» INPUT MATERIAL:
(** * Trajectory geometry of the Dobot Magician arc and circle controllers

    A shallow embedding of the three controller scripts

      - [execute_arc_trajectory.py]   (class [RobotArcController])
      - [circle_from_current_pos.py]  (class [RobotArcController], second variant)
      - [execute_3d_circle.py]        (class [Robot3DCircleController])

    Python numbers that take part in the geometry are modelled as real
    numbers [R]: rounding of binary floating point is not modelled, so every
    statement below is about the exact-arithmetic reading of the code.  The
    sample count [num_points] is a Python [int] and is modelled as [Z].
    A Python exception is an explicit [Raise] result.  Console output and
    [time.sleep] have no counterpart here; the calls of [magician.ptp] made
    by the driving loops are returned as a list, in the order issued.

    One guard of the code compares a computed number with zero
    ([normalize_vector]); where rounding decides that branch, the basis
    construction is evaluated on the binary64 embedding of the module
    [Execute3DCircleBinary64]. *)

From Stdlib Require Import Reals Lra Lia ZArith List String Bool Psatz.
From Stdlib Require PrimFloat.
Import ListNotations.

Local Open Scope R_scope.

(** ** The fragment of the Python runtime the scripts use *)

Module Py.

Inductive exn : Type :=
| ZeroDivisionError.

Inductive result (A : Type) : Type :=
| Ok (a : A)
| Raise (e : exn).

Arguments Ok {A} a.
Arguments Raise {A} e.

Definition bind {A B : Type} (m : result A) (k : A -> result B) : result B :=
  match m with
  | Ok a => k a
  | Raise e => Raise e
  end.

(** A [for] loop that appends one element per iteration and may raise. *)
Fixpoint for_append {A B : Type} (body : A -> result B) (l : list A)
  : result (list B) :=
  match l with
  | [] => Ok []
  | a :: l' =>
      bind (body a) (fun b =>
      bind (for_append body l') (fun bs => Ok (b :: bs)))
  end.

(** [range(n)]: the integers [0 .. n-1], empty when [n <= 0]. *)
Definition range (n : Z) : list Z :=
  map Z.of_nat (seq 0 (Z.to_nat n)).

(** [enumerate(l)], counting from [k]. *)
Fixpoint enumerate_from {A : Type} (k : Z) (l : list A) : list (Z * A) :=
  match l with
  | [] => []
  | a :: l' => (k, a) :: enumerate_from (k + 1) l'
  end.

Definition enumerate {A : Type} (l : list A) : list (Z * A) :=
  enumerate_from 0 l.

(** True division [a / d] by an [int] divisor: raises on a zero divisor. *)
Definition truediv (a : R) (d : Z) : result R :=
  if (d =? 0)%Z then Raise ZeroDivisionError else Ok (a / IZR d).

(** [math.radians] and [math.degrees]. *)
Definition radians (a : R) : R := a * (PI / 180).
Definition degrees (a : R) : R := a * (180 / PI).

» TASK DETAILS: Write down, word for word, the lines above from the one containing "Raise (e : exn)." through the one containing "map Z.of_nat (seq 0 (Z.to_nat n)).", both ends included.

» ANSWER TO THIS PROBLEM:
| Raise (e : exn).

Arguments Ok {A} a.
Arguments Raise {A} e.

Definition bind {A B : Type} (m : result A) (k : A -> result B) : result B :=
  match m with
  | Ok a => k a
  | Raise e => Raise e
  end.

(** A [for] loop that appends one element per iteration and may raise. *)
Fixpoint for_append {A B : Type} (body : A -> result B) (l : list A)
  : result (list B) :=
  match l with
  | [] => Ok []
  | a :: l' =>
      bind (body a) (fun b =>
      bind (for_append body l') (fun bs => Ok (b :: bs)))
  end.

(** [range(n)]: the integers [0 .. n-1], empty when [n <= 0]. *)
Definition range (n : Z) : list Z :=
  map Z.of_nat (seq 0 (Z.to_nat n)).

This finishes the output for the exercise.